| Requirement |
For the entries below, the expected answer is the line with "sv_source : loaded src;", the line with "intros He Hf w", and every line between them, exactly as written, and nothing more.

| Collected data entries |
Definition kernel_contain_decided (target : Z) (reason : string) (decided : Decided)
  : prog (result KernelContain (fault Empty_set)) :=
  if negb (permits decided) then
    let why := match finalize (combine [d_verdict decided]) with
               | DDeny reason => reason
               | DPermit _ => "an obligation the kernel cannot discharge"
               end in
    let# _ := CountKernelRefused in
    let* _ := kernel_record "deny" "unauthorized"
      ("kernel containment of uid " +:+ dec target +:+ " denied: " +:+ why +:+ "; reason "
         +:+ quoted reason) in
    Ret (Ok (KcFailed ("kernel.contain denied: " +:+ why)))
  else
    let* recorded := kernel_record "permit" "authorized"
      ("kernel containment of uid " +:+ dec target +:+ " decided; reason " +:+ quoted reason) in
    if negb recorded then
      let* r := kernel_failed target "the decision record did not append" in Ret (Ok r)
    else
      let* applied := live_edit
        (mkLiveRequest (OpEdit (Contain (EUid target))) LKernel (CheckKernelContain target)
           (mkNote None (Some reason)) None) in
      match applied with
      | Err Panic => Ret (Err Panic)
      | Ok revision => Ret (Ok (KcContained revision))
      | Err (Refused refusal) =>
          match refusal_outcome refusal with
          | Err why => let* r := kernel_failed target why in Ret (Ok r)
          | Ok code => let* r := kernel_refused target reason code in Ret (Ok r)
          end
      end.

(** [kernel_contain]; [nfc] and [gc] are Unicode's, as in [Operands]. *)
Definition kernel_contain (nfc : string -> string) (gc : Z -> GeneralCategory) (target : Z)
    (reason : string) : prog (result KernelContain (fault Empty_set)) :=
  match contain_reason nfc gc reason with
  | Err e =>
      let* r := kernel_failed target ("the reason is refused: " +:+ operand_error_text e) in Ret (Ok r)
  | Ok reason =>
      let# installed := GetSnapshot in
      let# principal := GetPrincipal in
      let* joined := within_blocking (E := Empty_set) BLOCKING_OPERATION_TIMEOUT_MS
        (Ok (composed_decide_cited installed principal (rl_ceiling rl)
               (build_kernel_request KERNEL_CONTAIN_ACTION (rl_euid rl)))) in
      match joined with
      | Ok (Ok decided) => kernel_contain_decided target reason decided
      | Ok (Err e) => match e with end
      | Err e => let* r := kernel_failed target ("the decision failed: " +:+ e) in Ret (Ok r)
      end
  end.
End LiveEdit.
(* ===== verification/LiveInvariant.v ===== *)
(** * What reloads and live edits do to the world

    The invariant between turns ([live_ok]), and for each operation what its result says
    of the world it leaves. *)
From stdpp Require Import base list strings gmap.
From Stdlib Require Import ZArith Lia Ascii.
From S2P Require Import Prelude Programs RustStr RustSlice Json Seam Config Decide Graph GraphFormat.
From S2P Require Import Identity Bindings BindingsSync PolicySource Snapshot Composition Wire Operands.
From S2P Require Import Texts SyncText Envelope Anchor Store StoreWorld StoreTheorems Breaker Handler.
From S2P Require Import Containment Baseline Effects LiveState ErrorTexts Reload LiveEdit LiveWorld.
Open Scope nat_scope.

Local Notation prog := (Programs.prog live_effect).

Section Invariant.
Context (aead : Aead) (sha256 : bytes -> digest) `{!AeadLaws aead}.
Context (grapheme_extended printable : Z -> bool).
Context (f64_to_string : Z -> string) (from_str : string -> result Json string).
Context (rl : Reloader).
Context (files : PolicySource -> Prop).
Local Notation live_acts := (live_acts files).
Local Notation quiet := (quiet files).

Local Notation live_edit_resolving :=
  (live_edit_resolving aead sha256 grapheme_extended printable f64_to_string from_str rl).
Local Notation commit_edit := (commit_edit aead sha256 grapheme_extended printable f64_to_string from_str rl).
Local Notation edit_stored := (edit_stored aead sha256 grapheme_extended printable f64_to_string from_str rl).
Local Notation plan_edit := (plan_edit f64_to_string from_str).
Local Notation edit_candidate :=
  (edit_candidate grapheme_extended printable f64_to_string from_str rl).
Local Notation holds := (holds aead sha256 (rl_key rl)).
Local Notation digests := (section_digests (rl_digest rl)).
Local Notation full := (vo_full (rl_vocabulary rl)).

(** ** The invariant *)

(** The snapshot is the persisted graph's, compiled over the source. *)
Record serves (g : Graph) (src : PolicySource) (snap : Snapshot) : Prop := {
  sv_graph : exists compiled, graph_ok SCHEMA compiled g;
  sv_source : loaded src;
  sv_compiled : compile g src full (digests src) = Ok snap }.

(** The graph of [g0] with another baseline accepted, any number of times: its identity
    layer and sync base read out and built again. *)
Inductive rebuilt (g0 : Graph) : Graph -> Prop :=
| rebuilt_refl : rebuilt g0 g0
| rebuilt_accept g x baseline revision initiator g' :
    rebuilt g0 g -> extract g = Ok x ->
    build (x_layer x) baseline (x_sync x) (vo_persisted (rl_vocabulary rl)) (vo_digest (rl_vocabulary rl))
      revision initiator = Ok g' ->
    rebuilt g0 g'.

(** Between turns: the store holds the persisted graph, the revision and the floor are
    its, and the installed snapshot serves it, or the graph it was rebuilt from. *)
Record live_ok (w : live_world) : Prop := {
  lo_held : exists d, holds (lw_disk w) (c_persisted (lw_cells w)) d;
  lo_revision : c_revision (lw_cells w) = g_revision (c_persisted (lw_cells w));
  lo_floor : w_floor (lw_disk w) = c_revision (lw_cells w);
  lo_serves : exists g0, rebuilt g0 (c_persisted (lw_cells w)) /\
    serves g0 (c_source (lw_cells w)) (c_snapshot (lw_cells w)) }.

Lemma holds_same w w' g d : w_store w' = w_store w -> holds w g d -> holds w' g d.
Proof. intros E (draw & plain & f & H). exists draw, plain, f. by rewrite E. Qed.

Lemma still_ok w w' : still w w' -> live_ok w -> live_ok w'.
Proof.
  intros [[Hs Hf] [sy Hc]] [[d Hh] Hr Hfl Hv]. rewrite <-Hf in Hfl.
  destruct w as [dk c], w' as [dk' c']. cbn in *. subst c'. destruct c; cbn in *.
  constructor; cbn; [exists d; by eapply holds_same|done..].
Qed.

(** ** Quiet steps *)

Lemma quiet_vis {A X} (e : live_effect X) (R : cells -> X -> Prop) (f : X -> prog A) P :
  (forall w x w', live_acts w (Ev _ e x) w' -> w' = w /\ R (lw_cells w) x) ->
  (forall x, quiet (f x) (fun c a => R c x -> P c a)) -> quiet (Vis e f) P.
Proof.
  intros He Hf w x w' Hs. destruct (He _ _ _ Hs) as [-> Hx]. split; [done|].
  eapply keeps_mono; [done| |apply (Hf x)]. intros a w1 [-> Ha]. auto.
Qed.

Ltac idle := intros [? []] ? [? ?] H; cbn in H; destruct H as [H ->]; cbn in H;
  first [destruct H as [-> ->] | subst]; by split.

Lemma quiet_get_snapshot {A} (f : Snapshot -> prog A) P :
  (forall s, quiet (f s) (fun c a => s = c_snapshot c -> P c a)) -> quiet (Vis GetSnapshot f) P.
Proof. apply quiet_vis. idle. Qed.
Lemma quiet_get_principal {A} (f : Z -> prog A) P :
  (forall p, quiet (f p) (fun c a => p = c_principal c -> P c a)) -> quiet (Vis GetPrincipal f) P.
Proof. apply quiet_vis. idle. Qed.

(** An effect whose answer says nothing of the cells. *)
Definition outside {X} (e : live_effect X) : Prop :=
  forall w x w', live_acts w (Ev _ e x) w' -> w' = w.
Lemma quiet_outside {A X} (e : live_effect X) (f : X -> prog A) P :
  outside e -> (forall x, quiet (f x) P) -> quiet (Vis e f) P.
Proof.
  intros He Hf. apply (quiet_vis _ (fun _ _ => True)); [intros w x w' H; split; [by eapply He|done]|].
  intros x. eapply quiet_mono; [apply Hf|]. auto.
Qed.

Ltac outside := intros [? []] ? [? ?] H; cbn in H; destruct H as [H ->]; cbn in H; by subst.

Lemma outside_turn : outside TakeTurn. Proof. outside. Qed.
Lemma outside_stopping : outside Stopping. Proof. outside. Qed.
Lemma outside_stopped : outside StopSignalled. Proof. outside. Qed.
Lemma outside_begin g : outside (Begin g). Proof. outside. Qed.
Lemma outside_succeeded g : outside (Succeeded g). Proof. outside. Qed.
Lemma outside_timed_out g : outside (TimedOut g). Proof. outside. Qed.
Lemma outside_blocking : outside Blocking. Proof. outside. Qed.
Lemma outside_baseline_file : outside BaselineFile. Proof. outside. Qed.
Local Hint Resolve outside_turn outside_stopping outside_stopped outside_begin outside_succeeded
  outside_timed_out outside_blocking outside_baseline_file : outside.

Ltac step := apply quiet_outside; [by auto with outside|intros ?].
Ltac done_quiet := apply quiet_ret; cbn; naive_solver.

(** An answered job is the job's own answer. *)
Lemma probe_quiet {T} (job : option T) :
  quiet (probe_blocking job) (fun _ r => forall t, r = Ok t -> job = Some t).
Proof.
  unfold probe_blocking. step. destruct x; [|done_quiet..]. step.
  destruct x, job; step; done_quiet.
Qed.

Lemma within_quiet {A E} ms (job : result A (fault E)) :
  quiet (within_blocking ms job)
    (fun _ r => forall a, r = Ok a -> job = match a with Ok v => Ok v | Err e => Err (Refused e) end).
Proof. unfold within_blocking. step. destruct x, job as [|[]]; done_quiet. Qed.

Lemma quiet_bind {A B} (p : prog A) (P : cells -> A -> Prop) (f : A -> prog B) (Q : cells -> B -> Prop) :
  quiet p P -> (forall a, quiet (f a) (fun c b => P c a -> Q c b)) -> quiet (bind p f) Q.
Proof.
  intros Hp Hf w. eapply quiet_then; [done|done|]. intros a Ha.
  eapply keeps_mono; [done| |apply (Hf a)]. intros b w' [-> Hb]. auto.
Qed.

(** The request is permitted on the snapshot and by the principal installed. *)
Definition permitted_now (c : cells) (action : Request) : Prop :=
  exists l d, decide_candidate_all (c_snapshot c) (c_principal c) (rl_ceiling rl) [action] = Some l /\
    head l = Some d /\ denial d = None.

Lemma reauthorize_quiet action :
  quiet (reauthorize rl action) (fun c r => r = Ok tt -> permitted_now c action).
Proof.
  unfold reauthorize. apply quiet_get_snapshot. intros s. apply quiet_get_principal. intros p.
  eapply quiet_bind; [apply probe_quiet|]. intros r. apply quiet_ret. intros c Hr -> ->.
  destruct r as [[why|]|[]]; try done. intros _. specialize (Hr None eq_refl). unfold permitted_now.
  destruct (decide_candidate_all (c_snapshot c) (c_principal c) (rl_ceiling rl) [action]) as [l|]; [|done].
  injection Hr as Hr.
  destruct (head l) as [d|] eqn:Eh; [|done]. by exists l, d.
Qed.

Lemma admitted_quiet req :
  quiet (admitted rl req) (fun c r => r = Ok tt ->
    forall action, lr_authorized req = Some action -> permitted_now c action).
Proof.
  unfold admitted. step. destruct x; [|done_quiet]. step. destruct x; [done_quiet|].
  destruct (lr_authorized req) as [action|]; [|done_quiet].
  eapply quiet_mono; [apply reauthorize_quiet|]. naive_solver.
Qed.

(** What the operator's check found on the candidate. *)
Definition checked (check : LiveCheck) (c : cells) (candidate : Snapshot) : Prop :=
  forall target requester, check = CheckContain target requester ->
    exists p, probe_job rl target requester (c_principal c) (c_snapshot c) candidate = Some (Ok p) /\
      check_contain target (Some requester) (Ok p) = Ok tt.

| The completed task |
  sv_source : loaded src;
  sv_compiled : compile g src full (digests src) = Ok snap }.

(** The graph of [g0] with another baseline accepted, any number of times: its identity
    layer and sync base read out and built again. *)
Inductive rebuilt (g0 : Graph) : Graph -> Prop :=
| rebuilt_refl : rebuilt g0 g0
| rebuilt_accept g x baseline revision initiator g' :
    rebuilt g0 g -> extract g = Ok x ->
    build (x_layer x) baseline (x_sync x) (vo_persisted (rl_vocabulary rl)) (vo_digest (rl_vocabulary rl))
      revision initiator = Ok g' ->
    rebuilt g0 g'.

(** Between turns: the store holds the persisted graph, the revision and the floor are
    its, and the installed snapshot serves it, or the graph it was rebuilt from. *)
Record live_ok (w : live_world) : Prop := {
  lo_held : exists d, holds (lw_disk w) (c_persisted (lw_cells w)) d;
  lo_revision : c_revision (lw_cells w) = g_revision (c_persisted (lw_cells w));
  lo_floor : w_floor (lw_disk w) = c_revision (lw_cells w);
  lo_serves : exists g0, rebuilt g0 (c_persisted (lw_cells w)) /\
    serves g0 (c_source (lw_cells w)) (c_snapshot (lw_cells w)) }.

Lemma holds_same w w' g d : w_store w' = w_store w -> holds w g d -> holds w' g d.
Proof. intros E (draw & plain & f & H). exists draw, plain, f. by rewrite E. Qed.

Lemma still_ok w w' : still w w' -> live_ok w -> live_ok w'.
Proof.
  intros [[Hs Hf] [sy Hc]] [[d Hh] Hr Hfl Hv]. rewrite <-Hf in Hfl.
  destruct w as [dk c], w' as [dk' c']. cbn in *. subst c'. destruct c; cbn in *.
  constructor; cbn; [exists d; by eapply holds_same|done..].
Qed.

(** ** Quiet steps *)

Lemma quiet_vis {A X} (e : live_effect X) (R : cells -> X -> Prop) (f : X -> prog A) P :
  (forall w x w', live_acts w (Ev _ e x) w' -> w' = w /\ R (lw_cells w) x) ->
  (forall x, quiet (f x) (fun c a => R c x -> P c a)) -> quiet (Vis e f) P.
Proof.
  intros He Hf w x w' Hs. destruct (He _ _ _ Hs) as [-> Hx]. split; [done|].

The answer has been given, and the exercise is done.